EXERCISE OBJECTIVE: Lines outside the range are not wanted. Give again exactly the lines between the line holding "apply hasExpr_exprAt in" and the line holding "Section Machine.", inclusive, from the listing below.
--- DATA FOR THIS EXERCISE ---
(* ===== verification/FoldRuns.v ===== *)
(** * The folds preserve what a block does

    A function whose operands were replaced by ones that stand for them runs
    every block to the same outcome, machine and embedder state; [foldConstants]
    and [foldFlagConditions] give such functions. *)
From stdpp Require Import relations.
From S2P Require Import Prelude Bits U128 Types Exprs Registers Func Eval VerifyExpr ValueTypes EvalProps.
From S2P Require Import Cfg Verify VerifyProps EvalErrors Memory Interp RegisterViews InterpSound.
From S2P Require Import Rewrite Fold FoldProps FoldSound BlockSim.
Local Open Scope Z_scope.

#[local] Strategy 100 [eval evalRec].

(** Every expression is shallow enough for the evaluator's depth limit. *)
Definition shallow (f : Function) : Prop := forall id, hasExpr f id = true -> within f 257 id.

(** Operands precede their node, so a small pool is shallow. *)
Lemma within_order f n id : pool_ok f -> hasExpr f id = true -> (N.to_nat id < n)%nat -> within f n id.
Proof.
  intros Hpool. revert id. induction n as [|n IH]; intros id Hid Hn; [lia|].
  apply hasExpr_exprAt in Hid as [e He]. exists e. split; [done|]. apply Forall_forall. intros x Hx.
  pose proof (pool_ok_verifies f Hpool id e He) as Hv. unfold exprVerifies in Hv.
  rewrite !andb_true_iff in Hv. destruct Hv as [[_ Hops] _]. apply (forallb_elem _ _ x) in Hops; [|done].
  apply andb_true_iff in Hops as [Hxe Hlt%N.ltb_lt]. apply IH; [done|lia].
Qed.

Lemma shallow_small f : pool_ok f -> (length (exprs (pool f)) <=? 257)%nat = true -> shallow f.
Proof.
  intros Hpool Hl%Nat.leb_le id Hid. apply within_order; [done..|]. apply hasExpr_lt in Hid. lia.
Qed.

(** Every evaluation is one on which both evaluators are meant to agree. *)
Definition strictPool (f : Function) : Prop := forallb strictOp (exprs (pool f)) = true.

Section Refined.
Context {B X : Type} `{BackendLaws B}.
Context (f f' : Function) (hooks : Hooks X).
Context (Hpool : pool_ok f) (Hpool' : pool_ok f') (Hstrict : strictPool f) (Hshallow : shallow f').

(** The two functions are related in the environment of every typed machine. *)
Context (Href : forall env, env_ok f env -> refined env f f').

Section Machine.
Context (m : Machine B) (Henv : env_ok f (machineEnv f m)).

Lemma refined_at : refined (machineEnv f m) f f'.
Proof using Type*. exact (Href _ Henv). Qed.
---
SOLUTION FOR THIS TASK:
  apply hasExpr_exprAt in Hid as [e He]. exists e. split; [done|]. apply Forall_forall. intros x Hx.
  pose proof (pool_ok_verifies f Hpool id e He) as Hv. unfold exprVerifies in Hv.
  rewrite !andb_true_iff in Hv. destruct Hv as [[_ Hops] _]. apply (forallb_elem _ _ x) in Hops; [|done].
  apply andb_true_iff in Hops as [Hxe Hlt%N.ltb_lt]. apply IH; [done|lia].
Qed.

Lemma shallow_small f : pool_ok f -> (length (exprs (pool f)) <=? 257)%nat = true -> shallow f.
Proof.
  intros Hpool Hl%Nat.leb_le id Hid. apply within_order; [done..|]. apply hasExpr_lt in Hid. lia.
Qed.

(** Every evaluation is one on which both evaluators are meant to agree. *)
Definition strictPool (f : Function) : Prop := forallb strictOp (exprs (pool f)) = true.

Section Refined.
Context {B X : Type} `{BackendLaws B}.
Context (f f' : Function) (hooks : Hooks X).
Context (Hpool : pool_ok f) (Hpool' : pool_ok f') (Hstrict : strictPool f) (Hshallow : shallow f').

(** The two functions are related in the environment of every typed machine. *)
Context (Href : forall env, env_ok f env -> refined env f f').

Section Machine.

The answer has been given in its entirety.